Collected data entries
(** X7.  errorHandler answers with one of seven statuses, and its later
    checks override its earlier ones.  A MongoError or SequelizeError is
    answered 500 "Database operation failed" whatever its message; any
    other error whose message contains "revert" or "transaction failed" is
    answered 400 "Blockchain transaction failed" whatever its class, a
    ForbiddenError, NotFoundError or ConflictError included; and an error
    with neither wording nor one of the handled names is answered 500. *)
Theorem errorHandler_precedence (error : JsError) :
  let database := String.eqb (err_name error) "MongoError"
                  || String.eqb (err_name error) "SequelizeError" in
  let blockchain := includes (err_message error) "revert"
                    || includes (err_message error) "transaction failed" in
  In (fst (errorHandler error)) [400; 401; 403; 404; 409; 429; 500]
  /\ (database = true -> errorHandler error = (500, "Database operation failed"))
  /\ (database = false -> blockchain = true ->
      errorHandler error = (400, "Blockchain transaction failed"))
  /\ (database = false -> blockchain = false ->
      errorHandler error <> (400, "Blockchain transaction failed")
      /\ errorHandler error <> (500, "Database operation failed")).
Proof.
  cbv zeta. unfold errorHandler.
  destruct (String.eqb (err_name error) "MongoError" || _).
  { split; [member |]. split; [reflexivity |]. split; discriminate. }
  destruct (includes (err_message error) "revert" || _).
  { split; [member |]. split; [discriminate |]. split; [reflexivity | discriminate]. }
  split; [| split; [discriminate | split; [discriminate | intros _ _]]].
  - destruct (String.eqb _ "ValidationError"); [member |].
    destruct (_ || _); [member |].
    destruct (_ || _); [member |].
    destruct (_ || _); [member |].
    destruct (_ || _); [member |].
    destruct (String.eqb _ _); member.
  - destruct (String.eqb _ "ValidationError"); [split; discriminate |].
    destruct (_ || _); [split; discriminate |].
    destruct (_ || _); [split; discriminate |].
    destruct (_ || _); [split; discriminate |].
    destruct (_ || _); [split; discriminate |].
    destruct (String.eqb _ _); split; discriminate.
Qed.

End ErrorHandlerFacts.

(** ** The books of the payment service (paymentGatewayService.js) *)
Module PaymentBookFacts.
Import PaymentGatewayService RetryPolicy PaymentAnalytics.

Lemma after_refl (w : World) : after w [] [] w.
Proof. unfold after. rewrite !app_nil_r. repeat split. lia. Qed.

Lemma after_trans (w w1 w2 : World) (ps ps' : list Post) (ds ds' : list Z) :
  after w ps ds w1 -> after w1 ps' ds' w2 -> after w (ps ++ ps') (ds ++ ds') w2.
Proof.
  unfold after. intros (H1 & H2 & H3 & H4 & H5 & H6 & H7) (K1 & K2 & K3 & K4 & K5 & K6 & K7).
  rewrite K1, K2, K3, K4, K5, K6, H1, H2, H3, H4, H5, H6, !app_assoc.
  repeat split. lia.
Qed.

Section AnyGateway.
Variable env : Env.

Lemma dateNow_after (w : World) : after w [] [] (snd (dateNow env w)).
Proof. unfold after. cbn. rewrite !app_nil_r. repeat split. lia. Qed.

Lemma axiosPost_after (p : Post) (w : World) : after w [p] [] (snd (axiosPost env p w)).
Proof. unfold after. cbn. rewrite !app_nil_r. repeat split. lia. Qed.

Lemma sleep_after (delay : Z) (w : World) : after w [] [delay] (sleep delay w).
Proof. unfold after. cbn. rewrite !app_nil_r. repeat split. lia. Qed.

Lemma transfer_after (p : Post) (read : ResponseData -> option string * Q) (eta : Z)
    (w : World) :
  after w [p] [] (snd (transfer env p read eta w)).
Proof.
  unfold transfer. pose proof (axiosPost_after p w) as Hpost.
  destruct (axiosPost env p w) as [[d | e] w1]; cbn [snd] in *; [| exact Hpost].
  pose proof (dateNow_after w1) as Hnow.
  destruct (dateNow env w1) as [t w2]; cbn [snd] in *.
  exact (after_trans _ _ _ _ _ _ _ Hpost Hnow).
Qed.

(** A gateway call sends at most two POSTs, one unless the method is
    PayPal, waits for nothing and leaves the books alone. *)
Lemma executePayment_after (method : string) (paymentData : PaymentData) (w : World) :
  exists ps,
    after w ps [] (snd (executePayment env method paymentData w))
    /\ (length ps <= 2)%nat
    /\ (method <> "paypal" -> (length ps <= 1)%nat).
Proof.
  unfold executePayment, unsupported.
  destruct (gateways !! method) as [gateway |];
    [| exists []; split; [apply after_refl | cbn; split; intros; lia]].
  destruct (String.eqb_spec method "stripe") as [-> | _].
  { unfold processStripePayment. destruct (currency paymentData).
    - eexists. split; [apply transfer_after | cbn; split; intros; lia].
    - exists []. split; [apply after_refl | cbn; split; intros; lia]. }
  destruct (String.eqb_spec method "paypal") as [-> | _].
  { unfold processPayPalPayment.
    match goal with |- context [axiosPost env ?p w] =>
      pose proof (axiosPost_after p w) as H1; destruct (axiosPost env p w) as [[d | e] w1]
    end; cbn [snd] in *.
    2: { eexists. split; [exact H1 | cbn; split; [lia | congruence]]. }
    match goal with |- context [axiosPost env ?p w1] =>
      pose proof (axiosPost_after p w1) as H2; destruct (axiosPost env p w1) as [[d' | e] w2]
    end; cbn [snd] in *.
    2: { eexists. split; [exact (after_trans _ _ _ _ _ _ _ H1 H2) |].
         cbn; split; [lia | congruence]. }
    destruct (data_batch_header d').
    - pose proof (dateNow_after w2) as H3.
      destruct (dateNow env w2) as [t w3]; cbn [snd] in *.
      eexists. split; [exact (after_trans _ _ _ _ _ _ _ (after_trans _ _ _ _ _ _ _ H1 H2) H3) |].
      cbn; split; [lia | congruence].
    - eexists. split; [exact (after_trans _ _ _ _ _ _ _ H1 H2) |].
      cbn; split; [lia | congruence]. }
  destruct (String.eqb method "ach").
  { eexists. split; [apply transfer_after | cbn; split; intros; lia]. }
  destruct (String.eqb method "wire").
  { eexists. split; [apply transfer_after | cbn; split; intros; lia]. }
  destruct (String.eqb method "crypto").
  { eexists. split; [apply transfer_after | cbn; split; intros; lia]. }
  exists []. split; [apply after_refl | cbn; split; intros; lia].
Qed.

EXERCISE AIM:
Copy down the complete data exactly as supplied.

SOLVED EXERCISE:
(** X7.  errorHandler answers with one of seven statuses, and its later
    checks override its earlier ones.  A MongoError or SequelizeError is
    answered 500 "Database operation failed" whatever its message; any
    other error whose message contains "revert" or "transaction failed" is
    answered 400 "Blockchain transaction failed" whatever its class, a
    ForbiddenError, NotFoundError or ConflictError included; and an error
    with neither wording nor one of the handled names is answered 500. *)
Theorem errorHandler_precedence (error : JsError) :
  let database := String.eqb (err_name error) "MongoError"
                  || String.eqb (err_name error) "SequelizeError" in
  let blockchain := includes (err_message error) "revert"
                    || includes (err_message error) "transaction failed" in
  In (fst (errorHandler error)) [400; 401; 403; 404; 409; 429; 500]
  /\ (database = true -> errorHandler error = (500, "Database operation failed"))
  /\ (database = false -> blockchain = true ->
      errorHandler error = (400, "Blockchain transaction failed"))
  /\ (database = false -> blockchain = false ->
      errorHandler error <> (400, "Blockchain transaction failed")
      /\ errorHandler error <> (500, "Database operation failed")).
Proof.
  cbv zeta. unfold errorHandler.
  destruct (String.eqb (err_name error) "MongoError" || _).
  { split; [member |]. split; [reflexivity |]. split; discriminate. }
  destruct (includes (err_message error) "revert" || _).
  { split; [member |]. split; [discriminate |]. split; [reflexivity | discriminate]. }
  split; [| split; [discriminate | split; [discriminate | intros _ _]]].
  - destruct (String.eqb _ "ValidationError"); [member |].
    destruct (_ || _); [member |].
    destruct (_ || _); [member |].
    destruct (_ || _); [member |].
    destruct (_ || _); [member |].
    destruct (String.eqb _ _); member.
  - destruct (String.eqb _ "ValidationError"); [split; discriminate |].
    destruct (_ || _); [split; discriminate |].
    destruct (_ || _); [split; discriminate |].
    destruct (_ || _); [split; discriminate |].
    destruct (_ || _); [split; discriminate |].
    destruct (String.eqb _ _); split; discriminate.
Qed.

End ErrorHandlerFacts.

(** ** The books of the payment service (paymentGatewayService.js) *)
Module PaymentBookFacts.
Import PaymentGatewayService RetryPolicy PaymentAnalytics.

Lemma after_refl (w : World) : after w [] [] w.
Proof. unfold after. rewrite !app_nil_r. repeat split. lia. Qed.

Lemma after_trans (w w1 w2 : World) (ps ps' : list Post) (ds ds' : list Z) :
  after w ps ds w1 -> after w1 ps' ds' w2 -> after w (ps ++ ps') (ds ++ ds') w2.
Proof.
  unfold after. intros (H1 & H2 & H3 & H4 & H5 & H6 & H7) (K1 & K2 & K3 & K4 & K5 & K6 & K7).
  rewrite K1, K2, K3, K4, K5, K6, H1, H2, H3, H4, H5, H6, !app_assoc.
  repeat split. lia.
Qed.

Section AnyGateway.
Variable env : Env.

Lemma dateNow_after (w : World) : after w [] [] (snd (dateNow env w)).
Proof. unfold after. cbn. rewrite !app_nil_r. repeat split. lia. Qed.

Lemma axiosPost_after (p : Post) (w : World) : after w [p] [] (snd (axiosPost env p w)).
Proof. unfold after. cbn. rewrite !app_nil_r. repeat split. lia. Qed.

Lemma sleep_after (delay : Z) (w : World) : after w [] [delay] (sleep delay w).
Proof. unfold after. cbn. rewrite !app_nil_r. repeat split. lia. Qed.

Lemma transfer_after (p : Post) (read : ResponseData -> option string * Q) (eta : Z)
    (w : World) :
  after w [p] [] (snd (transfer env p read eta w)).
Proof.
  unfold transfer. pose proof (axiosPost_after p w) as Hpost.
  destruct (axiosPost env p w) as [[d | e] w1]; cbn [snd] in *; [| exact Hpost].
  pose proof (dateNow_after w1) as Hnow.
  destruct (dateNow env w1) as [t w2]; cbn [snd] in *.
  exact (after_trans _ _ _ _ _ _ _ Hpost Hnow).
Qed.

(** A gateway call sends at most two POSTs, one unless the method is
    PayPal, waits for nothing and leaves the books alone. *)
Lemma executePayment_after (method : string) (paymentData : PaymentData) (w : World) :
  exists ps,
    after w ps [] (snd (executePayment env method paymentData w))
    /\ (length ps <= 2)%nat
    /\ (method <> "paypal" -> (length ps <= 1)%nat).
Proof.
  unfold executePayment, unsupported.
  destruct (gateways !! method) as [gateway |];
    [| exists []; split; [apply after_refl | cbn; split; intros; lia]].
  destruct (String.eqb_spec method "stripe") as [-> | _].
  { unfold processStripePayment. destruct (currency paymentData).
    - eexists. split; [apply transfer_after | cbn; split; intros; lia].
    - exists []. split; [apply after_refl | cbn; split; intros; lia]. }
  destruct (String.eqb_spec method "paypal") as [-> | _].
  { unfold processPayPalPayment.
    match goal with |- context [axiosPost env ?p w] =>
      pose proof (axiosPost_after p w) as H1; destruct (axiosPost env p w) as [[d | e] w1]
    end; cbn [snd] in *.
    2: { eexists. split; [exact H1 | cbn; split; [lia | congruence]]. }
    match goal with |- context [axiosPost env ?p w1] =>
      pose proof (axiosPost_after p w1) as H2; destruct (axiosPost env p w1) as [[d' | e] w2]
    end; cbn [snd] in *.
    2: { eexists. split; [exact (after_trans _ _ _ _ _ _ _ H1 H2) |].
         cbn; split; [lia | congruence]. }
    destruct (data_batch_header d').
    - pose proof (dateNow_after w2) as H3.
      destruct (dateNow env w2) as [t w3]; cbn [snd] in *.
      eexists. split; [exact (after_trans _ _ _ _ _ _ _ (after_trans _ _ _ _ _ _ _ H1 H2) H3) |].
      cbn; split; [lia | congruence].
    - eexists. split; [exact (after_trans _ _ _ _ _ _ _ H1 H2) |].
      cbn; split; [lia | congruence]. }
  destruct (String.eqb method "ach").
  { eexists. split; [apply transfer_after | cbn; split; intros; lia]. }
  destruct (String.eqb method "wire").
  { eexists. split; [apply transfer_after | cbn; split; intros; lia]. }
  destruct (String.eqb method "crypto").
  { eexists. split; [apply transfer_after | cbn; split; intros; lia]. }
  exists []. split; [apply after_refl | cbn; split; intros; lia].
Qed.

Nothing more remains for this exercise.